:: STUDY MATERIAL
Definition set_target (target : list string) (m : Member) : Member :=
  mk_cmember (mb_epoch m) (mb_instance m) (mb_rack m) (mb_rebalance_timeout m) (mb_subscribed m) (mb_owned m)
    (mb_granted m) target (mb_revoking m) (mb_departed m) (mb_seen m) (mb_regex m) (mb_matched m).
Definition set_departed (departed : bool) (m : Member) : Member :=
  mk_cmember (mb_epoch m) (mb_instance m) (mb_rack m) (mb_rebalance_timeout m) (mb_subscribed m) (mb_owned m)
    (mb_granted m) (mb_target m) (mb_revoking m) departed (mb_seen m) (mb_regex m) (mb_matched m).
Definition set_seen (m : Member) : Member :=
  mk_cmember (mb_epoch m) (mb_instance m) (mb_rack m) (mb_rebalance_timeout m) (mb_subscribed m) (mb_owned m)
    (mb_granted m) (mb_target m) (mb_revoking m) (mb_departed m) now (mb_regex m) (mb_matched m).
(** A returning static member takes over the row of the one that left. *)
Definition adopted (m : Member) : Member :=
  mk_cmember (mb_epoch m) (mb_instance m) (mb_rack m) (mb_rebalance_timeout m) (mb_subscribed m) (mb_owned m)
    (mb_granted m) (mb_target m) None false now (mb_regex m) (mb_matched m).
Definition reconciled (epoch : Z) (granted : list string) (revoking : bool) (m : Member) : Member :=
  mk_cmember epoch (mb_instance m) (mb_rack m) (mb_rebalance_timeout m) (mb_subscribed m) (mb_owned m) granted
    (mb_target m) (if revoking then Some (default now (mb_revoking m)) else None) (mb_departed m) now (mb_regex m)
    (mb_matched m).

(** ** Reconciliation *)

Definition new_target (members : list (string * Member)) : Assignments :=
  let names : gset string := list_to_set (members ≫= λ m, wants m.2) in
  let '(partitions_of, oid_of_name) := subscribed_partitions names in
  let by_oid : Subscriptions :=
    list_to_map ((λ m : string * Member, (m.1, list_to_set (omap (λ n, oid_of_name !! n) (wants m.2)))) <$> members) in
  assign by_oid partitions_of.

Definition store_target (group : string) (target : Assignments) (d : CGroups) (m : string * Member) : CGroups :=
  match target !! m.1 with
  | None => d
  | Some want => if decide (list_to_set (mb_target m.2) = want) then d
                 else on_members (alter (set_target (to_vec want)) (group, m.1)) d
  end.

Definition recompute_target (group : string) (members : list (string * Member)) d : Assignments * CGroups :=
  let target := new_target members in
  let d := foldl (store_target group target) d members in
  let state := if decide (load_members group d = []) then "Empty"%string else "Stable"%string in
  (target, on_cgroups (alter (λ g, mk_cgroup (cg_epoch g) (cg_epoch g) state now) group) d).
::::
TASK OBJECTIVE =>
Print each entry above exactly as given.

FINAL ANSWER =>
Definition set_target (target : list string) (m : Member) : Member :=
  mk_cmember (mb_epoch m) (mb_instance m) (mb_rack m) (mb_rebalance_timeout m) (mb_subscribed m) (mb_owned m)
    (mb_granted m) target (mb_revoking m) (mb_departed m) (mb_seen m) (mb_regex m) (mb_matched m).
Definition set_departed (departed : bool) (m : Member) : Member :=
  mk_cmember (mb_epoch m) (mb_instance m) (mb_rack m) (mb_rebalance_timeout m) (mb_subscribed m) (mb_owned m)
    (mb_granted m) (mb_target m) (mb_revoking m) departed (mb_seen m) (mb_regex m) (mb_matched m).
Definition set_seen (m : Member) : Member :=
  mk_cmember (mb_epoch m) (mb_instance m) (mb_rack m) (mb_rebalance_timeout m) (mb_subscribed m) (mb_owned m)
    (mb_granted m) (mb_target m) (mb_revoking m) (mb_departed m) now (mb_regex m) (mb_matched m).
(** A returning static member takes over the row of the one that left. *)
Definition adopted (m : Member) : Member :=
  mk_cmember (mb_epoch m) (mb_instance m) (mb_rack m) (mb_rebalance_timeout m) (mb_subscribed m) (mb_owned m)
    (mb_granted m) (mb_target m) None false now (mb_regex m) (mb_matched m).
Definition reconciled (epoch : Z) (granted : list string) (revoking : bool) (m : Member) : Member :=
  mk_cmember epoch (mb_instance m) (mb_rack m) (mb_rebalance_timeout m) (mb_subscribed m) (mb_owned m) granted
    (mb_target m) (if revoking then Some (default now (mb_revoking m)) else None) (mb_departed m) now (mb_regex m)
    (mb_matched m).

(** ** Reconciliation *)

Definition new_target (members : list (string * Member)) : Assignments :=
  let names : gset string := list_to_set (members ≫= λ m, wants m.2) in
  let '(partitions_of, oid_of_name) := subscribed_partitions names in
  let by_oid : Subscriptions :=
    list_to_map ((λ m : string * Member, (m.1, list_to_set (omap (λ n, oid_of_name !! n) (wants m.2)))) <$> members) in
  assign by_oid partitions_of.

Definition store_target (group : string) (target : Assignments) (d : CGroups) (m : string * Member) : CGroups :=
  match target !! m.1 with
  | None => d
  | Some want => if decide (list_to_set (mb_target m.2) = want) then d
                 else on_members (alter (set_target (to_vec want)) (group, m.1)) d
  end.

Definition recompute_target (group : string) (members : list (string * Member)) d : Assignments * CGroups :=
  let target := new_target members in
  let d := foldl (store_target group target) d members in
  let state := if decide (load_members group d = []) then "Empty"%string else "Stable"%string in
  (target, on_cgroups (alter (λ g, mk_cgroup (cg_epoch g) (cg_epoch g) state now) group) d).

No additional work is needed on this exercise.